Inspector. Please note that the graphics are my artwork.Thanks. The Law with respect to family related, domestic violence issues. Book of law with a gavel and a Restraining Order.

In 2010 the Kane County State’s Attorney’s office, in collaboration with Domestic Violence victims rights groups established the first Domestic Violence Diversion Program in Illinois. The main goal of this Diversion Program is to take first-time domestic violence offenders out of the criminal justice system and place them into a program that is designed to prevent them from becoming repeat offenders. Instead of putting them through the criminal justice system and punishing them, this program seeks to treat the causes behind the behavior. Treatment rather than punishment. If an offender successfully completes this program, the case will not be placed on their permanent criminal record. This is very important. While the vast majority of domestic battery cases are misdemeanors that carry a maximum punishment of one year in jail, a guilty plea, or a finding of guilt for a domestic battery, can never be removed from your permanent criminal record.  You cannot receive Court supervision for a Domestic Battery. The only possible sentence for a Domestic Battery is conditional discharge or a misdemeanor conviction. You are not allowed to expunge a Domestic Battery. The consequences of not being able to remove a Domestic Battery from your criminal record should be pretty obvious. If you ever apply for a job, a criminal background search will reveal this case on your record. If you ever apply for an apartment and your landlord performs a background search, they will find this criminal case in your background. If you apply for a loan, a lender may find this case in your background.

Offenders are not automatically eligible for the Domestic Violence Diversion Program. You are ineligible for this program if you have ever had any prior conviction or any type of probation for a Domestic Violence-related offense. You will not be eligible if you are an active gang member or–if your case is eligible to be upgraded to a felony. They will check with the victim and the arresting police officer and if they object to you being admitted into this program, you will not be eligible. You will not be eligible if you are unwilling to admit your guilt. If you threatened or intended to cause physical harm to the victim, you will not be eligible for this program. If the victim required medical treatment, you will not be eligible. Finally, you will not be eligible for this program if it was determined that you used or possessed a deadly weapon during the course of this Domestic Battery or if you have previously participated in this, or a similar, program. This program is strictly for first time offenders.

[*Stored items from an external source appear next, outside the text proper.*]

(** A caller that moves, by itself or with its release, seen by every caller. *)
Lemma caller_weight_move s ts ev st ev' st' j key t t' s' i :
  moves key t s t' s' → ts !! j = Some (key, t) → pool_inv (mkPoolConfig s ts ev st) →
  let w := caller_weight (mkPoolConfig s ts ev st) i in
  let w' := caller_weight (mkPoolConfig s' (<[j := (key, t')]> ts) ev' st') i in
  (w' ≤ w)%nat ∧ (i = j → working t = true → (w' < w)%nat).
Proof.
  intros Hm Hj [Hh _ Hc _ _ _ _]. cbn [c_pool c_callers] in *. unfold caller_weight. cbn [c_pool c_callers].
  pose proof (Hc _ _ _ Hj) as Hok. destruct (decide (i = j)) as [->|Hne].
  - rewrite list_lookup_insert_eq, Hj by (by eapply lookup_lt_Some). destruct (working t) eqn:Hw.
    + pose proof (moves_weight _ _ _ _ _ Hm Hok Hw). split; [lia|done].
    + split; [|done]. destruct t; try done; by inversion Hm.
  - rewrite list_lookup_insert_ne by done. destruct (ts !! i) as [[k u]|] eqn:Hi; [|by split].
    split; [|done]. rewrite (refs_lookup slot_refs _ _ _ _ Hj), (refs_lookup resource_refs _ _ _ _ Hj) in Hh.
    eapply moves_weight_others; [exact Hm|done|exact Hh|]. intros l Hl. apply refs_elem.
    destruct (decide (i < j)%nat).
    + exists i, k, u. by rewrite list_lookup_delete_lt.
    + exists (pred i), k, u. rewrite list_lookup_delete_ge by lia. by replace (S (pred i)) with i by lia.
Qed.

Lemma pool_move_weight c who c' i :
  pool_move c who c' → pool_inv c →
  (caller_weight c' i + (if option_nat_eq_dec who (Some i) then 1 else 0) ≤ caller_weight c i)%nat.
Proof.
  intros Hmove Hinv. destruct Hmove as [s ts ev st key|s ts ev st j key t ch t' s' Hj Hs|s ts ev st j key l client Hj].
  - destruct (option_nat_eq_dec None (Some i)); [done|]. unfold caller_weight. cbn [c_pool c_callers].
    destruct (ts !! i) as [[k u]|] eqn:Hi; [rewrite lookup_app_l by (by eapply lookup_lt_Some); rewrite Hi; lia|].
    destruct ((ts ++ [(key, Acquiring 0)]) !! i) as [[k u]|]; [pose proof (weight_bound s u)|]; lia.
  - assert (working t = true) as Hw by (by destruct t).
    destruct (caller_weight_move s ts ev st (evicted_by t ∪ ev) (started_by t t' ++ st) j key t t' s' i
      (caller_step_moves _ _ _ _ _ _ Hs) Hj Hinv) as [Hle Hlt].
    destruct (option_nat_eq_dec (Some j) (Some i)) as [Heq|]; [injection Heq as ->; specialize (Hlt eq_refl Hw)|]; lia.
  - destruct (option_nat_eq_dec None (Some i)); [done|].
    destruct (caller_weight_move s ts ev st ev st j key (Leased l client) Released (drop_slot l s) i) as [Hle _];
      [constructor|done|done|lia].
Qed.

Once the State Attorney’s Office determined that you are eligible to be placed into this program, you will be instructed to contact the State’s Attorney’s Office so that you can arrange to be interviewed. You will be charged a $25 application fee. If they accept you into this program, you will appear at the next court date and you will plead guilty. Whether or not you are accepted into this program is left to the sole discretion of the State’s Attorney’s Office and you cannot appeal their denial of your acceptance into this program.